> [TASK REQUIREMENTS] The answer is a single number: the count of lines in the records below that contain the word "reflexivity".

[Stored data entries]
|---|
(* ===== verification/SchedulerRefinement.v ===== *)
(** * The scheduler refines the specification

    Running a tool and repeating one move the database along the steps of
    [WorkflowSpec.v], whatever the arguments and the outcome, when the tool does. *)

From S2P Require Import Prelude Records Errors Json Regex Redaction Tenancy.
From S2P Require Import WorkflowModels Storage Checkpoint Events WorkflowRepository.
From S2P Require Import MemoryRepository WorkflowCoordinator Recovery Continuation Tools.
From S2P Require Import Scheduler WorkflowSpec WorkflowRefinement ExecutionRefinement.
From stdpp Require Import base gmap strings list relations.

Local Notation scoped := WorkflowCoordinator.scoped.

(** ** The states of the scheduler *)

Definition tool_steps `{Env} (q : Z) : relation ToolState := λ s s',
  exec_steps q (ts_exec s) (ts_exec s').

Definition vars_steps `{Env} (q : Z) : relation (ToolState * RunVars) := λ s s',
  tool_steps q s.1 s'.1.

#[export] Instance tool_steps_preorder `{Env} q : PreOrder (tool_steps q).
Proof. split; unfold tool_steps; [by intros s|by intros s1 s2 s3 ? ?; etrans]. Qed.

#[export] Instance vars_steps_preorder `{Env} q : PreOrder (vars_steps q).
Proof. split; unfold vars_steps; [by intros s|by intros s1 s2 s3 ? ?; etrans]. Qed.

Section Rules.
Context `{envi : Env} (q : Z).

Lemma moves_write_transaction {A} (m : M A) :
  moves (steps q) m → moves (steps q) (write_transaction m).
Proof.
  intros Hm. apply moves_transaction; [done|]. intros w w'. unfold steps. apply rtc_refl.
Qed.

Lemma moves_on_exec {A} (m : XM A) : moves (exec_steps q) m → moves (tool_steps q) (on_exec m).
Proof.
  intros Hm s. unfold tool_steps, on_exec. specialize (Hm (ts_exec s)).
  by destruct (m (ts_exec s)).
Qed.

Lemma moves_on_db {A} (m : M A) : moves (steps q) m → moves (tool_steps q) (on_db m).
Proof. intros Hm. by apply moves_on_exec, moves_on_world. Qed.

Lemma moves_on_tools {A} (m : TM A) : moves (tool_steps q) m → moves (vars_steps q) (on_tools m).
Proof.
  intros Hm s. unfold vars_steps, on_tools. specialize (Hm s.1). by destruct (m s.1).
Qed.

Lemma moves_on_store {A} (m : M A) : moves (steps q) m → moves (vars_steps q) (on_store m).
Proof. intros Hm. by apply moves_on_tools, moves_on_db. Qed.

Lemma moves_tool_transaction {A} (m : TPM A) :
  moves (vars_steps q) m → moves (vars_steps q) (tool_transaction m).
Proof.
  intros Hm. apply moves_transaction; [done|]. intros w w'.
  unfold vars_steps, tool_steps, exec_steps, steps. apply rtc_refl.
Qed.

Lemma moves_with_vars {A} v (m : TPM A) :
  moves (vars_steps q) m → moves (tool_steps q) (with_vars v m).
Proof. intros Hm s. specialize (Hm (s, v)). unfold with_vars. by destruct (m (s, v)). Qed.

Lemma moves_run_vars {A} v (m : TPM A) :
  moves (vars_steps q) m → moves (tool_steps q) (run_vars v m).
Proof.
  intros Hm s. specialize (Hm (s, v)). unfold run_vars. by destruct (m (s, v)) as [[] [? ?]].
Qed.

(** A change of what is not the database. *)
Lemma moves_modify_vars (f : ToolState * RunVars → RunVars) :
  moves (E:=exn) (vars_steps q) (modify (λ sv, (sv.1, f sv))).
Proof. intros s. unfold vars_steps. simpl. reflexivity. Qed.

(** What a pure computation gave is known to what follows it. *)
Lemma moves_bind_lift {S A B} (R : relation S) `{!PreOrder R} (r : result exn A)
    (f : A → stM S exn B) :
  (∀ a, r = Ok a → moves R (f a)) → moves R (lift r ≫= f).
Proof.
  intros Hf s. unfold mbind, stM_bind, lift. destruct r as [a|e]; [by apply Hf|reflexivity].
Qed.

Lemma moves_guard_run {S A} (R : relation S) `{!PreOrder R} n e t (m : stM S exn A) :
  moves R m → moves R (guard_run n e t m).
Proof.
  intros Hm. apply moves_bind; [done|by apply moves_require|intros _].
  apply moves_bind; [done|by apply moves_gets|intros late].
  destruct late; [by apply moves_throw|done].
Qed.
End Rules.

#[export] Hint Resolve moves_modify_vars moves_persist_tool_result : refine.

(** Follow the composition of an operation of the scheduler. *)
Ltac follow_tool :=
  repeat first
    [ solve [eauto 3 with refine]
    | apply moves_reading; [apply _|solve [solve_reads]]
    | apply moves_write_connection
    | apply moves_write_transaction
    | apply moves_on_store
    | apply moves_on_db
    | apply moves_on_exec
    | apply moves_on_world
    | apply moves_use_current; intros ?
    | apply moves_refresh; intros ?
    | apply moves_on_tools
    | apply moves_tool_transaction
    | apply moves_with_vars
    | apply moves_run_vars
    | apply moves_guard_run; [apply _|]
    | apply moves_gets, _
    | apply moves_require, _
    | apply moves_throw, _
    | apply moves_ret, _
    | apply moves_catch; [apply _| |intros ?]
    | apply moves_bind_lift; [apply _|intros ? ?]
    | apply moves_bind; [apply _| |intros ?]
    | progress cbv zeta
    | case_match ].

Section Scheduler.
Context `{envi : Env}.
Context (unicode_alnum : N → bool) (resolve : string → list string)
  (casefold uuid5 : string → string).
Context (settings : Settings) (guarded_tools : list string) (guard_timeout : Z)
  (expires : ToolState * RunVars → bool) (has_database has_event_router : bool).
Local Notation q := (set_max_concurrent_runs_per_tenant settings).

Lemma moves_publish c t l : moves (tool_steps q) (publish has_event_router c t l).
Proof.
  unfold publish. apply moves_bind; [apply _|intros s; unfold tool_steps; simpl; reflexivity|].
  intros _. follow_tool.
Qed.
Hint Resolve moves_publish : refine.

Lemma moves_audit_record c a : moves (steps q) (audit_record c a).
Proof. unfold audit_record. follow_tool. Qed.
Hint Resolve moves_audit_record : refine.

Lemma moves_publish_result_event n r c i l :
  moves (tool_steps q) (publish_result_event has_event_router n r c i l).
Proof. unfold publish_result_event. follow_tool. Qed.
Hint Resolve moves_publish_result_event : refine.

Lemma moves_finalize n r c i d l :
  moves (tool_steps q) (finalize_terminal_result has_database has_event_router n r c i d l).
Proof. unfold finalize_terminal_result. follow_tool. Qed.
Hint Resolve moves_finalize : refine.

Lemma read_only_lease_for_observed_result l c : read_only (lease_for_observed_result l c).
Proof. unfold lease_for_observed_result. solve_reads. Qed.
Hint Resolve read_only_lease_for_observed_result : reads.

Lemma moves_commit_result p n c i r s x :
  moves (vars_steps q) (commit_result settings p n c i r s x).
Proof. unfold commit_result, observe. follow_tool. Qed.
Hint Resolve moves_commit_result : refine.

Lemma moves_persist_execution_result p n c i r h t :
  moves (vars_steps q) (persist_execution_result settings has_event_router p n c i r h t).
Proof. unfold persist_execution_result. follow_tool. Qed.
Hint Resolve moves_persist_execution_result : refine.

Lemma moves_record_progress e x : moves (vars_steps q) (record_progress settings e x).
Proof. unfold record_progress. follow_tool. Qed.
Hint Resolve moves_record_progress : refine.

Lemma moves_commit_dispatch b c l e t input s k :
  moves (steps q) (commit_dispatch settings b c l e t input s k).
Proof. unfold commit_dispatch. follow_tool. Qed.
Hint Resolve moves_commit_dispatch : refine.

Lemma moves_prepare_execution b c i input s k :
  moves (tool_steps q) (prepare_execution settings b c i input s k).
Proof. unfold prepare_execution. follow_tool. Qed.
Hint Resolve moves_prepare_execution : refine.

Lemma moves_cancellation_won c l : moves (steps q) (cancellation_won c l).
Proof. unfold cancellation_won. follow_tool. Qed.
Hint Resolve moves_cancellation_won : refine.

Lemma moves_check_pre_dispatch p n c i :
  moves (vars_steps q) (check_pre_dispatch_cancellation settings has_event_router p n c i).
Proof. unfold check_pre_dispatch_cancellation. follow_tool. Qed.
Hint Resolve moves_check_pre_dispatch : refine.

Lemma moves_commit_approval b c l e t a i input s k :
  moves (steps q) (commit_approval settings b c l e t a i input s k).
Proof. unfold commit_approval. follow_tool. Qed.
Hint Resolve moves_commit_approval : refine.

Lemma moves_persist_approval_request b input roots s k c i :
  moves (tool_steps q) (persist_approval_request resolve uuid5 settings b input roots s k c i).
Proof. unfold persist_approval_request. follow_tool. Qed.
Hint Resolve moves_persist_approval_request : refine.

Lemma moves_block_execution c x s d :
  moves (tool_steps q) (block_execution settings has_event_router c x s d).
Proof. unfold block_execution, commit_blocked. follow_tool. Qed.
Hint Resolve moves_block_execution : refine.

Lemma moves_mark_uncertain c x :
  moves (tool_steps q) (mark_uncertain_execution settings has_event_router c x).
Proof. unfold mark_uncertain_execution. follow_tool. Qed.
Hint Resolve moves_mark_uncertain : refine.

Lemma moves_prepare_recovery c x input :
  moves (tool_steps q) (prepare_recovery_execution settings c x input).
Proof.
  unfold prepare_recovery_execution, commit_redispatch, redispatch_checkpoint. follow_tool.
Qed.
Hint Resolve moves_prepare_recovery : refine.

Lemma moves_recovery_obstacle b c x :
  moves (tool_steps q)
    (recovery_obstacle unicode_alnum resolve casefold uuid5 guarded_tools b c x).
Proof. unfold recovery_obstacle. follow_tool. Qed.
Hint Resolve moves_recovery_obstacle : refine.

(** ** Calls of a tool *)

(** The tool changes the database as the engine does, if its recorder does. *)
Definition tool_follows (b : ToolBuilder) : Prop :=
  ∀ params invocation roots recorder,
    tb_build b params = Ok invocation →
    (∀ r x, recorder = Some r → moves (vars_steps q) (r x)) →
    moves (vars_steps q) (invocation roots recorder).

Context (b : ToolBuilder) (Hb : tool_follows b).

Lemma moves_dispatch params p invocation roots c i :
  tb_build b params = Ok invocation →
  moves (vars_steps q)
    (dispatch resolve settings has_event_router b p invocation roots c i).
Proof.
  intros Hi. unfold dispatch. follow_tool. eapply Hb; [done|]. intros r x [= <-].
  auto with refine.
Qed.
Hint Resolve moves_dispatch : refine.

Lemma moves_guarded_dispatch params p invocation roots c i :
  tb_build b params = Ok invocation →
  moves (vars_steps q)
    (guarded_dispatch resolve settings guard_timeout expires has_event_router b p invocation
       roots c i).
Proof. intros Hi. unfold guarded_dispatch. follow_tool. Qed.
Hint Resolve moves_guarded_dispatch : refine.

Lemma moves_request_approval raw input m d c i :
  moves (tool_steps q)
    (request_approval unicode_alnum resolve uuid5 settings has_event_router b raw input m d c i).
Proof. unfold request_approval. follow_tool. Qed.
Hint Resolve moves_request_approval : refine.

Lemma moves_durable_call raw params c i :
  moves (tool_steps q)
    (durable_call unicode_alnum resolve casefold uuid5 settings guarded_tools guard_timeout
       expires has_database has_event_router b raw params c i).
Proof.
  unfold durable_call. follow_tool.
Qed.
Hint Resolve moves_durable_call : refine.

Lemma moves_run_durable raw params c i :
  moves (tool_steps q)
    (run_durable unicode_alnum resolve casefold uuid5 settings guarded_tools guard_timeout
       expires has_database has_event_router b raw params c i).
Proof. unfold run_durable. follow_tool. Qed.
Hint Resolve moves_run_durable : refine.

Lemma moves_run_ephemeral raw params c i :
  moves (tool_steps q)
    (run_ephemeral unicode_alnum resolve casefold guarded_tools guard_timeout
       expires has_database has_event_router b raw params c i).
Proof.
  unfold run_ephemeral, ephemeral_call. follow_tool. by eapply Hb.
Qed.
Hint Resolve moves_run_ephemeral : refine.

Lemma moves_run raw c i h :
  moves (tool_steps q)
    (run unicode_alnum resolve casefold uuid5 settings guarded_tools guard_timeout
       expires has_database has_event_router b raw c i h).
Proof. unfold run. follow_tool. Qed.

Lemma moves_settle_failed_recovery c i e :
  moves (tool_steps q) (settle_failed_recovery settings has_event_router b c i e).
Proof.
  unfold settle_failed_recovery. apply moves_bind; [apply _|follow_tool|intros [x|]];
    [|apply moves_throw, _].
  case_match; [by apply moves_block_execution|].
  apply moves_bind; [apply _|apply moves_on_exec, moves_current|intros l].
  apply moves_bind; [apply _| |intros _; apply moves_ret, _].
  apply moves_with_vars, moves_persist_execution_result.
Qed.

Lemma moves_repeat_execution c x action force :
  moves (tool_steps q)
    (repeat_execution unicode_alnum resolve casefold uuid5 settings guarded_tools
       guard_timeout expires has_event_router b c x action force).
Proof.
  unfold repeat_execution. apply moves_bind; [apply _|by apply moves_recovery_obstacle|].
  intros [[s d]|[[input params] decision]]; [by apply moves_block_execution|].
  case_match; [by apply moves_mark_uncertain|].
  apply moves_bind_lift; [apply _|intros invocation Hi].
  apply moves_bind; [apply _|by apply moves_prepare_recovery|intros [p v]].
  apply moves_bind; [apply _| |intros [r v']].
  - apply moves_run_vars, moves_guard_run; [apply _|]. eapply Hb; [done|].
    intros recorder y [= <-]. apply moves_record_progress.
  - apply moves_bind; [apply _| |intros _; apply moves_ret, _].
    apply moves_with_vars, moves_persist_execution_result.
Qed.

Lemma moves_recover_execution c x action force :
  moves (tool_steps q)
    (recover_execution unicode_alnum resolve casefold uuid5 settings guarded_tools
       guard_timeout expires has_event_router b c x action force).
Proof.
  apply moves_catch; [apply _|apply moves_repeat_execution|intros e].
  case_match; [apply moves_throw, _|apply moves_settle_failed_recovery].
Qed.
End Scheduler.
|---|
> [YOUR RESPONSE] 3